Data
(** C33: what is read back of a stored torrent, while the database is open. The record of
    the hash is replaced as a whole and no other; its name, size, file count and request
    count come back as they were, the creation time to the second. Of the files only the
    pieces of the paths between white space come back, in order, each as a file of its own
    without a size. So the paths that are single words come back as they were; a single
    file [my file.txt] comes back as two files, against a file count of one. *)
Theorem torrent_roundtrip t s :
  st_open s = true →
  ∃ s', InsertTorrent no_faults t s = Ok s' ∧ st_hashes s' = st_hashes s ∧
    TorrentExists no_faults (tr_InfoHash t) s' = Ok true ∧
    (∀ h, h ≠ tr_InfoHash t → GetTorrent no_faults h s' = GetTorrent no_faults h s) ∧
    GetTorrent no_faults (tr_InfoHash t) s' =
      Ok (Some (with_files (files_of (files_column t)) (to_second (tr_CreatedAt t)) t)) ∧
    files_of (files_column t) = (λ p, mkFileRecord p 0) <$> concat (Fields <$> (fr_Path <$> tr_Files t)) ∧
    (Forall word (fr_Path <$> tr_Files t) →
       files_of (files_column t) = (λ f, mkFileRecord (fr_Path f) 0) <$> tr_Files t) ∧
    tr_FileCount spaced_torrent = 1 ∧
    files_of (files_column spaced_torrent) = [mkFileRecord (bs "my") 0; mkFileRecord (bs "file.txt") 0].
Proof.
  destruct s as [hashes torrents fts o]. cbn. intros ->. eexists. split; [done|].
  assert (files_of (files_column t) = (λ p, mkFileRecord p 0) <$> concat (Fields <$> (fr_Path <$> tr_Files t))) as Hf.
  { unfold files_of, files_column. rewrite <- Fields_join. case_decide as E; [by rewrite E|done]. }
  split_and!.
  - done.
  - unfold TorrentExists. cbn. by rewrite lookup_insert_eq, bool_decide_eq_true_2.
  - intros h Hh. unfold GetTorrent. cbn. by rewrite lookup_insert_ne.
  - unfold GetTorrent, record_of. cbn. rewrite lookup_insert_eq. cbn. repeat f_equal.
    unfold with_files, time_of, unix_of, to_second. f_equal. pose proof (Z.div_mod (tr_CreatedAt t) 1000000000). lia.
  - exact Hf.
  - intros Hw. rewrite Hf. clear Hf. induction (tr_Files t) as [|f fs IH]; [done|]. cbn in *.
    apply Forall_cons_1 in Hw as [Hw Hws]. rewrite (Fields_word _ Hw), fmap_app, IH by done. done.
  - done.
  - vm_compute. reflexivity.
Qed.

Lemma torrent_roundtrip_witness : ∃ s',
  InsertTorrent no_faults spaced_torrent (mkStorage ∅ ∅ false true) = Ok s' ∧
  GetTorrent no_faults (bs "h") s' = Ok (Some (with_files (files_of (bs "my file.txt")) 0 spaced_torrent)).
Proof.
  destruct (torrent_roundtrip spaced_torrent (mkStorage ∅ ∅ false true) eq_refl) as (s' & H1 & _ & _ & _ & H2 & _).
  exists s'. split; [exact H1|exact H2].
Defined.

(** ** Queries *)

Section queries_spec.
Context `{EngineLaws}.
Implicit Types s : Storage.

Lemma read_rows_ok {A B : Type} k (f : A → B) rows : read_rows no_faults k f rows = (f <$> rows, AllRows).
Proof. revert k. induction rows as [|r rows IH]; intros k; [done|]. cbn. by rewrite IH. Qed.

Lemma query_rows_ok {A B : Type} k (f : A → B) rows : query_rows no_faults k f rows = Ok (f <$> rows).
Proof. unfold query_rows, scan_rows. by rewrite read_rows_ok. Qed.

Lemma scan_elem {A : Type} (t : gmap bytes A) k r : (k, r) ∈ scan A t ↔ t !! k = Some r.
Proof. by rewrite scan_perm, elem_of_map_to_list. Qed.

Lemma scan_NoDup {A : Type} (t : gmap bytes A) : NoDup (scan A t).*1.
Proof. rewrite scan_perm. apply NoDup_fst_map_to_list. Qed.

Lemma elem_of_take_inv {A : Type} k (l : list A) x : x ∈ take k l → x ∈ l.
Proof. intros H1. eapply elem_of_sublist; [exact H1|apply sublist_take]. Qed.

Definition is_pending s (h : bytes) (r : hash_row) : Prop :=
  st_hashes s !! h = Some r ∧ st_torrents s !! h = None.

Lemma pending_elem s h r : (h, r) ∈ pending s ↔ is_pending s h r.
Proof. unfold pending, is_pending. rewrite list_elem_of_filter, scan_elem. cbn. naive_solver. Qed.

Lemma sql_limit_take {A : Type} limit (l : list A) : 0 ≤ limit → sql_limit limit 0 l = take (Z.to_nat limit) l.
Proof. intros Hl. unfold sql_limit. rewrite drop_0. destruct (Z.ltb_spec limit 0); [lia|done]. Qed.

(** C26: the pending hashes that are loaded are the most requested ones. For a limit
    that is not negative and an open database, each is a hash without a torrent, with
    the counts and times of its row, no hash twice; there are as many as the limit
    allows; and a pending hash left out is not more requested than one that is loaded,
    nor as requested and seen more recently, whatever the order SQLite takes ties in. *)
Theorem GetPendingHashes_correct limit s :
  0 ≤ limit → st_open s = true →
  ∃ l, GetPendingHashes no_faults limit s = Ok l ∧
    NoDup (hr_InfoHash <$> l) ∧
    length l = Nat.min (Z.to_nat limit) (length (pending s)) ∧
    (∀ r, r ∈ l → ∃ row, is_pending s (hr_InfoHash r) row ∧ r = hash_record (hr_InfoHash r, row)) ∧
    (∀ h row, is_pending s h row → h ∉ hr_InfoHash <$> l →
       ∀ r row', r ∈ l → is_pending s (hr_InfoHash r) row' →
         h_req_count row < h_req_count row' ∨
         (h_req_count row = h_req_count row' ∧ h_last_seen row ≤ h_last_seen row')).
Proof.
  intros Hl Ho. unfold GetPendingHashes, calls. rewrite Ho, query_rows_ok, sql_limit_take by done.
  set (all := sort_Slice pending_before (pending s)).
  assert (all ≡ₚ pending s) as Hp by apply sort_Slice_perm.
  assert (∀ h r, (h, r) ∈ all ↔ is_pending s h r) as Hin by (intros; by rewrite Hp, pending_elem).
  assert ((hr_InfoHash <$> (hash_record <$> take (Z.to_nat limit) all)) = take (Z.to_nat limit) all.*1) as Hf.
  { by rewrite <- fmap_take, <- list_fmap_compose. }
  assert (NoDup all.*1) as Hnd.
  { rewrite Hp. unfold pending. eapply sublist_NoDup; [apply (scan_NoDup (st_hashes s))|].
    apply fmap_sublist, sublist_filter. }
  eexists. split; [done|]. split_and!.
  - rewrite Hf. eapply sublist_NoDup; [exact Hnd|]. apply sublist_take.
  - by rewrite length_fmap, length_take, Hp.
  - intros r ([h row] & -> & Hr)%list_elem_of_fmap. exists row. cbn. split; [|done].
    apply Hin. by eapply elem_of_take_inv.
  - intros h row Hh Hout r row' ([h' row''] & -> & Hr)%list_elem_of_fmap Hrow. cbn in Hrow.
    assert (row'' = row') as ->.
    { assert ((h', row'') ∈ all) as [E _]%Hin by (by eapply elem_of_take_inv). destruct Hrow. congruence. }
    assert ((h, row) ∈ drop (Z.to_nat limit) all) as Hd.
    { apply Hin in Hh. rewrite <- (take_drop (Z.to_nat limit) all), elem_of_app in Hh.
      destruct Hh as [Hh|]; [|done]. exfalso. apply Hout. rewrite Hf, <- fmap_take.
      apply list_elem_of_fmap. by exists (h, row). }
    pose proof (sort_Slice_split pending_before _ _ _ _ Hr Hd) as Hb. unfold pending_before in Hb. cbn in Hb.
    rewrite orb_false_iff, andb_false_iff, !Z.ltb_ge, Z.eqb_neq in Hb. lia.
Qed.

(** What a search can return: the torrents whose name matches, the most requested first,
    and of these the newest first. *)
Definition found (query : bytes) s : list (bytes * torrent_row) :=
  sort_Slice found_before (matches query s).

Lemma searchLike_ok k query limit offset s :
  searchLike no_faults k query limit offset s =
    (search_result <$> sql_limit limit offset (found query s), Z.of_nat (length (found query s)), None).
Proof.
  unfold searchLike, search_end. cbn [no_faults]. rewrite read_rows_ok.
  assert (length (found query s) = length (matches query s)) as -> by (unfold found; by rewrite sort_Slice_perm).
  done.
Qed.

(** The pages of a list, and how many there are. *)
Definition page_of {A : Type} (perPage : nat) (p : nat) (l : list A) : list A :=
  take perPage (drop (p * perPage) l).

Lemma pages_concat {A : Type} perPage n (l : list A) :
  concat ((λ p, page_of perPage p l) <$> seq 0 n) = take (n * perPage) l.
Proof.
  induction n as [|n IH]; [done|]. rewrite seq_S, fmap_app, concat_app, IH. cbn.
  unfold page_of. rewrite app_nil_r, take_take_drop. f_equal. lia.
Qed.

(** The pages of a list, as many as it takes, are the list; only the last can be short. *)
Lemma pages_tile {A : Type} perPage (l : list A) :
  (0 < perPage)%nat →
  let n := ((length l + perPage - 1) `div` perPage)%nat in
  concat ((λ p, page_of perPage p l) <$> seq 0 n) = l ∧
  (∀ p, p < n → page_of perPage p l ≠ [] ∧ (S p < n → length (page_of perPage p l) = perPage))%nat ∧
  (∀ p, n ≤ p → page_of perPage p l = [])%nat.
Proof.
  intros Hp n. pose proof (Nat.div_mod (length l + perPage - 1) perPage ltac:(lia)) as Hd.
  pose proof (Nat.mod_upper_bound (length l + perPage - 1) perPage ltac:(lia)) as Hm. fold n in Hd.
  assert (length l ≤ n * perPage)%nat as Hle by lia.
  assert (∀ p, p < n → p * perPage < length l)%nat as Hlt.
  { intros p Hpn. assert (S p * perPage ≤ n * perPage)%nat by (apply Nat.mul_le_mono_r; lia). lia. }
  assert (∀ p, length (page_of perPage p l) = Nat.min perPage (length l - p * perPage)) as Hlen.
  { intros p. unfold page_of. by rewrite length_take, length_drop. }
  split_and!.
  - by rewrite pages_concat, take_ge.
  - intros p Hpn. pose proof (Hlt p Hpn). split.
    + intros E%(f_equal length). rewrite Hlen in E. cbn in E. lia.
    + intros Hpn'. pose proof (Hlt (S p) Hpn'). rewrite Hlen. lia.
  - intros p Hpn. apply nil_length_inv. rewrite Hlen.
    assert (n * perPage ≤ p * perPage)%nat by (apply Nat.mul_le_mono_r; lia). lia.
Qed.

Assigned task
Please give again the lines above between the line holding "assert ((h, row)" and the line holding "pose proof (sort_Slice_split", inclusive, exactly as they are and with nothing added.

Solution to this task
    assert ((h, row) ∈ drop (Z.to_nat limit) all) as Hd.
    { apply Hin in Hh. rewrite <- (take_drop (Z.to_nat limit) all), elem_of_app in Hh.
      destruct Hh as [Hh|]; [|done]. exfalso. apply Hout. rewrite Hf, <- fmap_take.
      apply list_elem_of_fmap. by exists (h, row). }
    pose proof (sort_Slice_split pending_before _ _ _ _ Hr Hd) as Hb. unfold pending_before in Hb. cbn in Hb.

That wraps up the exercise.